(** [MinidumpStreamType] (minidump_extensions.h). *)
Definition kMinidumpStreamTypeThreadList : Z := 3.
Definition kMinidumpStreamTypeModuleList : Z := 4.
Definition kMinidumpStreamTypeMemoryList : Z := 5.
Definition kMinidumpStreamTypeException : Z := 6.
Definition kMinidumpStreamTypeSystemInfo : Z := 7.
Definition kMinidumpStreamTypeHandleData : Z := 12.
Definition kMinidumpStreamTypeUnloadedModuleList : Z := 14.
Definition kMinidumpStreamTypeMiscInfo : Z := 15.
Definition kMinidumpStreamTypeMemoryInfoList : Z := 16.
Definition kMinidumpStreamTypeThreadNameList : Z := 24.
Definition kMinidumpStreamTypeCrashpadInfo : Z := 1129316353.

Lemma stream_slots_distinct p size write n :
  NoDup (writable_slots (stream_at p size write) ++ concat (replicate n (@nil slot))) /\
  Forall (fun s : slot => s.1 = p)
    (writable_slots (stream_at p size write) ++ concat (replicate n (@nil slot))).
Proof.
  rewrite concat_replicate_nil. simpl. split; [slots_distinct|repeat constructor].
Qed.

(** ** Crashpad information (minidump_crashpad_info_writer.cc) *)

Module MinidumpCrashpadInfoWriter.

(** [crashpad_info_] and its children; the directory entry is at field 0, and the
    location descriptors of [crashpad_info_] at the fields 2 and 4. *)
Record t := Make {
  report_id : UUID;
  client_id : UUID;
  address_mask : Z;
  simple_annotations_ : option MinidumpSimpleStringDictionaryWriter.t;
  module_list_ : option MinidumpModuleCrashpadInfoListWriter.t
}.

Definition kVersion : Z := 1.

Definition init : t := Make InitializeToZero InitializeToZero 0 None None.
Definition SetReportID (x : t) id :=
  Make id (client_id x) (address_mask x) (simple_annotations_ x) (module_list_ x).
Definition SetClientID (x : t) id :=
  Make (report_id x) id (address_mask x) (simple_annotations_ x) (module_list_ x).
Definition SetAddressMask (x : t) mask :=
  Make (report_id x) (client_id x) mask (simple_annotations_ x) (module_list_ x).
Definition SetSimpleAnnotations (x : t) d :=
  Make (report_id x) (client_id x) (address_mask x) (Some d) (module_list_ x).
Definition SetModuleList (x : t) l :=
  Make (report_id x) (client_id x) (address_mask x) (simple_annotations_ x) (Some l).

(** [InitializeFromSnapshot], of the parts of a process snapshot it reads. *)
Definition InitializeFromSnapshot (report client : UUID) (annotations : string_map bytes)
    (system_address_mask : option Z) (modules : list ModuleSnapshot) : t :=
  let x := SetClientID (SetReportID init report) client in
  let simple_annotations := MinidumpSimpleStringDictionaryWriter.InitializeFromMap annotations in
  let x := if MinidumpSimpleStringDictionaryWriter.IsUseful simple_annotations
           then SetSimpleAnnotations x simple_annotations else x in
  let x := match system_address_mask with Some mask => SetAddressMask x mask | None => x end in
  let modules := MinidumpModuleCrashpadInfoListWriter.InitializeFromSnapshot modules in
  if MinidumpModuleCrashpadInfoListWriter.IsUseful modules then SetModuleList x modules else x.

(** [IsUseful]. *)
Definition IsUseful (x : t) : bool :=
  negb (uuid_eqb (report_id x) InitializeToZero) || negb (uuid_eqb (client_id x) InitializeToZero) ||
  match simple_annotations_ x, module_list_ x with None, None => false | _, _ => true end.

(** [Children], with the fields of their descriptors. *)
Definition children (x : t) : list (option Freezable * nat) :=
  [(MinidumpSimpleStringDictionaryWriter.Freeze <$> simple_annotations_ x, 2%nat);
   (MinidumpModuleCrashpadInfoListWriter.Freeze <$> module_list_ x, 4%nat)].

(** The bytes of [crashpad_info_]. *)
Definition crashpad_info_bytes (x : t) (m : fields_map) (p : path) : bytes :=
  le_bytes 4 kVersion ++ uuid_bytes (report_id x) ++ uuid_bytes (client_id x) ++
  descriptor_bytes m (p, 2%nat) ++ descriptor_bytes m (p, 4%nat) ++ le_bytes 4 0 ++
  le_bytes 8 (address_mask x).

(** [Freeze], [SizeOfObject] and [WriteObject]. *)
Definition Freeze (x : t) (p : path) : option Tree :=
  let cs := present (children x) in
  match freeze_children p 0 (map fst cs) with
  | None => None
  | Some ts =>
      Some (Node (stream_at p 64 (fun m => WriteBuffer (crashpad_info_bytes x m p)))
        (register_descriptors p (map snd cs) ts))
  end.

Definition stream (x : t) : StreamWriter := MkStream kMinidumpStreamTypeCrashpadInfo (Freeze x).

Definition list_owned (x : t) : Prop :=
  forall l, module_list_ x = Some l -> MinidumpModuleCrashpadInfoListWriter.list_owned l.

┄┄┄┄┄┄┄┄┄┄

Assigned task
Nothing but the lines from the one containing "Definition crashpad_info_bytes (x" to the end of the entries belongs in the answer, and each must match exactly.

Answer to the problem
Definition crashpad_info_bytes (x : t) (m : fields_map) (p : path) : bytes :=
  le_bytes 4 kVersion ++ uuid_bytes (report_id x) ++ uuid_bytes (client_id x) ++
  descriptor_bytes m (p, 2%nat) ++ descriptor_bytes m (p, 4%nat) ++ le_bytes 4 0 ++
  le_bytes 8 (address_mask x).

(** [Freeze], [SizeOfObject] and [WriteObject]. *)
Definition Freeze (x : t) (p : path) : option Tree :=
  let cs := present (children x) in
  match freeze_children p 0 (map fst cs) with
  | None => None
  | Some ts =>
      Some (Node (stream_at p 64 (fun m => WriteBuffer (crashpad_info_bytes x m p)))
        (register_descriptors p (map snd cs) ts))
  end.

Definition stream (x : t) : StreamWriter := MkStream kMinidumpStreamTypeCrashpadInfo (Freeze x).

Definition list_owned (x : t) : Prop :=
  forall l, module_list_ x = Some l -> MinidumpModuleCrashpadInfoListWriter.list_owned l.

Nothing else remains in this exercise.